Using the records that appear below, write out exactly the lines from the one with "(st1 st2 : State)" through the one with "SelectorDIC_select (lib := lib_all_fit)", keeping both end lines.
══ Extracted information ══
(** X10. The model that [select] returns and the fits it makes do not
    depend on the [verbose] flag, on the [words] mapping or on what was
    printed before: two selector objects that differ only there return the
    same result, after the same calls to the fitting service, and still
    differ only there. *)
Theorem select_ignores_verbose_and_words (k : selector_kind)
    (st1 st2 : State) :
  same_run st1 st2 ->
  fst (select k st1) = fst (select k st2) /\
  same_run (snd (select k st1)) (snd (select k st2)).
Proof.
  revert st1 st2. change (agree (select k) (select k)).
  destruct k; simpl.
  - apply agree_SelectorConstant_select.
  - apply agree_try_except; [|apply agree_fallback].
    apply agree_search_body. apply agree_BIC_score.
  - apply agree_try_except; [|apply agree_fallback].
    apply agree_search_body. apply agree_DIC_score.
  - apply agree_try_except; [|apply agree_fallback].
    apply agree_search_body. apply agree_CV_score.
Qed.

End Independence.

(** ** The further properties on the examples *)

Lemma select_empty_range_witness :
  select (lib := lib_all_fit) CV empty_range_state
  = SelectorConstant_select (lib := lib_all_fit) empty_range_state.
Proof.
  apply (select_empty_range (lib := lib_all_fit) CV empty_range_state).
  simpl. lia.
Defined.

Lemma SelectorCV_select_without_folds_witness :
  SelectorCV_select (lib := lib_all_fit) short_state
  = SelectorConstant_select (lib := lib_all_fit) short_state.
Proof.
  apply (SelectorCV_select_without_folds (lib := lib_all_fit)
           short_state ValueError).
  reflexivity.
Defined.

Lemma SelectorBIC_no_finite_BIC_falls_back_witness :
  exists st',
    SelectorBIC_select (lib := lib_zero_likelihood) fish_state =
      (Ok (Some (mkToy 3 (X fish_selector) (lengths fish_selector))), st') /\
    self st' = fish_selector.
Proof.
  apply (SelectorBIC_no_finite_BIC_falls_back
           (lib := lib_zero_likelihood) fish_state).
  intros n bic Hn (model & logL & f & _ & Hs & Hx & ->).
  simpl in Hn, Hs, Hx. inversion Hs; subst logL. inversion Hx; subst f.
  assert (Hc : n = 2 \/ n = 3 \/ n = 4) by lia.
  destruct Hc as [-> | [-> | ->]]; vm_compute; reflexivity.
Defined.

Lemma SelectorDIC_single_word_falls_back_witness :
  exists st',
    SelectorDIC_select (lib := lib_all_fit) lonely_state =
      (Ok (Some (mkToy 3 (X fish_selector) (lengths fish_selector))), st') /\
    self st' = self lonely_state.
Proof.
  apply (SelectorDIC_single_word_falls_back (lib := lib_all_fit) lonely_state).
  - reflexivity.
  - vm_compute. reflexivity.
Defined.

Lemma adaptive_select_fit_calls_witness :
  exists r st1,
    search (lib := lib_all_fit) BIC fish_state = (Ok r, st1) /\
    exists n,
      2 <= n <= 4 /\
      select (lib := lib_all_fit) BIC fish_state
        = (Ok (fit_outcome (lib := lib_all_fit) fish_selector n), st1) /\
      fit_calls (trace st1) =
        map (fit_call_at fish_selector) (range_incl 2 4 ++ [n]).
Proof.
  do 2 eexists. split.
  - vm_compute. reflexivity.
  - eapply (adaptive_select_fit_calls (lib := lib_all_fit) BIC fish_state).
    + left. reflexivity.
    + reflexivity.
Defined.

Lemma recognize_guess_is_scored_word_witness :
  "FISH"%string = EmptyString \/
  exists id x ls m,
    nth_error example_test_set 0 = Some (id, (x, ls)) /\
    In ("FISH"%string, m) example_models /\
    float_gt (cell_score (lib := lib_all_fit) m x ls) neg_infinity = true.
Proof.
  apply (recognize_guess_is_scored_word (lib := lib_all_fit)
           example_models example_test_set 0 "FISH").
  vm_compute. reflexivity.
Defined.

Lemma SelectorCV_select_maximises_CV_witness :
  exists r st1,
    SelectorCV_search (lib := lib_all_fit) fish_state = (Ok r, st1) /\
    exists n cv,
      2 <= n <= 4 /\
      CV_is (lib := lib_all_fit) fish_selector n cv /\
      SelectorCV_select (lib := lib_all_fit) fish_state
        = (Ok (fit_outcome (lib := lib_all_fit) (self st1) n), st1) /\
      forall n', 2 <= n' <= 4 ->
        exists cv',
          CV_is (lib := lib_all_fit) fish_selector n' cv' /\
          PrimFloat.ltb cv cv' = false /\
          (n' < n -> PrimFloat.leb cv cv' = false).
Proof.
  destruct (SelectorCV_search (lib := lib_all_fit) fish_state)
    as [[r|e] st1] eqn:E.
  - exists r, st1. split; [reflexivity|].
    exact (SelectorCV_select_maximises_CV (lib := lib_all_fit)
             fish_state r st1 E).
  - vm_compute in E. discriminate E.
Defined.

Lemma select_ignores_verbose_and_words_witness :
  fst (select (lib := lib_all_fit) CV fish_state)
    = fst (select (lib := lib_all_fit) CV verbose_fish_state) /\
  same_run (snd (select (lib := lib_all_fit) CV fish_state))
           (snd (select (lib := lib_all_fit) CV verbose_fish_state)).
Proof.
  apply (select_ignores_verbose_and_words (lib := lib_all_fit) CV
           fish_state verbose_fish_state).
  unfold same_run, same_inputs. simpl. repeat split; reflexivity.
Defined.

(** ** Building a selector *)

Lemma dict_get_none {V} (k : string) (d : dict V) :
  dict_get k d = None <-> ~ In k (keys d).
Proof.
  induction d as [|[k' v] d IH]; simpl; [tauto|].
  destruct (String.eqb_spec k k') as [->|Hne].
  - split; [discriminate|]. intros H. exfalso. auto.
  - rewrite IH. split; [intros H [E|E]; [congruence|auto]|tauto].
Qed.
═══
Exercise solution:
    (st1 st2 : State) :
  same_run st1 st2 ->
  fst (select k st1) = fst (select k st2) /\
  same_run (snd (select k st1)) (snd (select k st2)).
Proof.
  revert st1 st2. change (agree (select k) (select k)).
  destruct k; simpl.
  - apply agree_SelectorConstant_select.
  - apply agree_try_except; [|apply agree_fallback].
    apply agree_search_body. apply agree_BIC_score.
  - apply agree_try_except; [|apply agree_fallback].
    apply agree_search_body. apply agree_DIC_score.
  - apply agree_try_except; [|apply agree_fallback].
    apply agree_search_body. apply agree_CV_score.
Qed.

End Independence.

(** ** The further properties on the examples *)

Lemma select_empty_range_witness :
  select (lib := lib_all_fit) CV empty_range_state
  = SelectorConstant_select (lib := lib_all_fit) empty_range_state.
Proof.
  apply (select_empty_range (lib := lib_all_fit) CV empty_range_state).
  simpl. lia.
Defined.

Lemma SelectorCV_select_without_folds_witness :
  SelectorCV_select (lib := lib_all_fit) short_state
  = SelectorConstant_select (lib := lib_all_fit) short_state.
Proof.
  apply (SelectorCV_select_without_folds (lib := lib_all_fit)
           short_state ValueError).
  reflexivity.
Defined.

Lemma SelectorBIC_no_finite_BIC_falls_back_witness :
  exists st',
    SelectorBIC_select (lib := lib_zero_likelihood) fish_state =
      (Ok (Some (mkToy 3 (X fish_selector) (lengths fish_selector))), st') /\
    self st' = fish_selector.
Proof.
  apply (SelectorBIC_no_finite_BIC_falls_back
           (lib := lib_zero_likelihood) fish_state).
  intros n bic Hn (model & logL & f & _ & Hs & Hx & ->).
  simpl in Hn, Hs, Hx. inversion Hs; subst logL. inversion Hx; subst f.
  assert (Hc : n = 2 \/ n = 3 \/ n = 4) by lia.
  destruct Hc as [-> | [-> | ->]]; vm_compute; reflexivity.
Defined.

Lemma SelectorDIC_single_word_falls_back_witness :
  exists st',
    SelectorDIC_select (lib := lib_all_fit) lonely_state =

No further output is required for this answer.